The Censorship of the Church of Rome and its Influence Upon the Production and Distribution of Literature (Complete)
By George Haven Putnam
- Release Date: 2025-10-06
- Genre: History
Description
In these volumes, I have undertaken to present a record of the Indexes which have been issued under the authority of the Church of Rome, or which, having been compiled by ecclesiastics, were published under the authority of the State, between the year 1546 (the date of the first list of prohibited books which may properly be described as an Index) and 1900, in which year was issued the second Index of Leo XIII, the latest in the papal series.
To this record I have added a selection of the more noteworthy examples of censorship during the earlier centuries of the Church (a list which begins with a curious prohibition in 150, probably the earliest instance of censorship by a Church council); a schedule of the more important of the decrees, edicts, pastoral briefs, etc., issued under ecclesiastical authority, which had to do with the matter of censorship; and a specification of certain censorship regulations which, before the publication of the first Index, came into force in the several States of Europe. Such a schedule of decrees and regulations can, of course, lay no claim to completeness. I have attempted simply to present examples of prohibitions and condemnations, from decade to decade, which were typical or characteristic, and from which some impression could be gathered as to the nature and the extent of the censorship experiments throughout the centuries in the several communities concerned.
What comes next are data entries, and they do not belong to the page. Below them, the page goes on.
(** ** [diagnostics.rs]

    The captured log is the records' messages and field values. *)

Module DiagnosticsTests.
Definition field_text (f : field) : rstr :=
  match f with FStr s | FText s => s | FInt n => show_int n | FBool b => debug_bool b end.
Definition captured (log : list log_record) (needle : rstr) : bool :=
  existsb (fun r => contains (lr_message r) needle ||
                    existsb (fun f => contains (field_text f.2) needle) (lr_fields r)) log.
Definition has_field (log : list log_record) (name value : rstr) : bool :=
  existsb (fun r => existsb (fun f => bool_decide (f.1 = name) && bool_decide (field_text f.2 = value))
                      (lr_fields r)) log.
Definition private_source : dyn_error := OtherSource (§"private_source") None.
Definition categories : list rstr := [§"connection"; §"deserialization"; §"unexpected"].

Definition framework_diagnostics_keep_category_and_sanitize_type_without_source_text : bool :=
  let log := ((fun category => log_command_failure (§"Aggregate_1") category private_source) <$> categories)
             ++ [log_command_failure (§"private_type" ++ [10%N] ++ §"mail@example.com") (§"unexpected")
                   private_source] in
  forallb (fun r => bool_decide (lr_message r = §"command execution failed")) log && (length log =? 4)%nat &&
  forallb (captured log) categories &&
  has_field log (§"aggregate_type") (§"Aggregate_1") && has_field log (§"aggregate_type") (§"unknown") &&
  has_field log (§"operation") (§"execute") && negb (captured log (§"private_")) &&
  bool_decide (safe_type [] = §"unknown").

Definition sqlx_errors : list (SqlxError * rstr) :=
  let text := §"private_text" in
  [(Io text, §"io"); (Tls text, §"tls"); (PoolTimedOut, §"pool_timeout");
   (Database.PoolClosed, §"pool_closed"); (Decode text, §"decode");
   (ColumnDecode (§"private_column") text, §"decode"); (Configuration text, §"configuration");
   (OtherSqlxError text, §"other"); (DatabaseError (Some (§"42P01")) None text, §"database")].
Definition private_codes : list (option rstr) :=
  [None; Some (§"private_code"); Some (§"42p01"); Some (§"1234"); Some (§"123456")].

Definition sqlx_classification_uses_fixed_categories_and_valid_sqlstate_only : bool :=
  let faults := (fun code => DatabaseError code None (§"private_text")) <$> private_codes in
  let log :=
    (sqlx_errors ≫= fun '(e, _) =>
       [log_sqlx_failure (§"claim") e;
        log_command_failure (§"Invoice") (§"unexpected") (SqlxSource e (§"private_text") None)])
    ++ (log_sqlx_failure (§"settle") <$> faults)
    ++ [log_command_failure (§"Invoice") (§"unexpected")
          (OtherSource (§"private_wrapper") (Some (SqlxSource Database.PoolClosed [] None)))] in
  forallb (fun '(e, category) => bool_decide (sqlx_kind e = category) && captured log category) sqlx_errors &&
  forallb (fun e => bool_decide (sqlstate e = None)) faults &&
  captured log (§"42P01") && has_field log (§"storage_category") (§"pool_closed") &&
  negb (captured log (§"private_")).
End DiagnosticsTests.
A brief account has been added of the organisation and of the operations of the Roman Inquisition and of the Congregation of the Index, as it was from these bodies that emanated the series of papal Indexes, and with them rested, from the middle of the sixteenth century, the responsibility for the shaping of the general policy of the Church in regard to censorship. The plan of the treatise does not render it practicable to attempt any general survey of political censorship or the censorship of the State, but I have presented a brief selection of examples of State action in censorship, in order to make the necessary comparison between the methods followed by the State and those of the Church, and to make clear that the censorship of the Roman Church was (at least outside of Spain) not so autocratic in its principles, nor so exacting and burdensome in its methods, as was the censorship which was from time to time attempted by State governments acting for the most part under Protestant influence.
I have attempted to base upon these schedules and records some conclusions as to the actual influence of the general system of censorship, as connected more particularly with the enforcement of the penalties prescribed by the Indexes, upon the production and distribution of literature in the several communities which recognised to a greater or less extent the authority of the Church. An interesting indication of the extent of this influence is given through the records of the business of the printer-publishers and booksellers of the period, in such States as Italy, Spain, France, Germany, the Netherlands, and England.
Finally, I have attempted, in the closing chapters, to make a study of the literary policy of the modern Church as indicated in the latest of the papal Indexes and in certain utterances by representative Catholics concerning the censorship policy of the Church, which have come into print during the past quarter of a century.
In collecting the material for the several schedules of Indexes, decrees, etc., I am chiefly indebted to the treatise of Heinrich Reusch, Der Index der Verbotenen Bücher, published in Bonn in 1885. Dr. Reusch’s work may be described as monumental in the thoroughness and authoritativeness of its scholarship. The information presented in regard to the series of Indexes and decrees is most comprehensive and precise. The compass of Reusch’s three volumes (which comprise twenty-four hundred closely printed octavo pages) renders them, however, unavailable for the use of the general reader. I have knowledge of no work in English which presents, with any measure of completeness, the record of the Indexes, and of no book in any language which attempts a general survey of the purpose and results of the censorship of the Church. It has seemed to me, therefore, that I might render some service to the study of the conditions affecting literary production and distribution, by utilising certain portions of the material collected by Reusch in a work prepared for English-speaking readers, which should present the schedule of the Indexes and a summary of the more noteworthy of the decrees, edicts, briefs, etc., having to do with censorship, and by connecting with this a study of the results secured through this censorship policy of the Church and of the range of its influence.
I have been able to include in the catalogue of Indexes certain titles which were not listed by Reusch, and I have added the record of the Indexes which have been published since the date of Reusch’s treatise. I have not been dependent upon Reusch’s schedules for the contents of the Indexes themselves, as I have been able to make a personal examination of all of the more important Indexes in the series from examples in my own library, and in the comprehensive collection of my valued friend Mr. Archer M. Huntington. Mr. Huntington has, I may mention, rendered a most important service to students of the Index through his reprints, produced in facsimile, of five of the earlier issues as follows: Louvain, 1546; Louvain, 1550; Cordova, 1550; Cordova, 1554; Valladolid, 1559.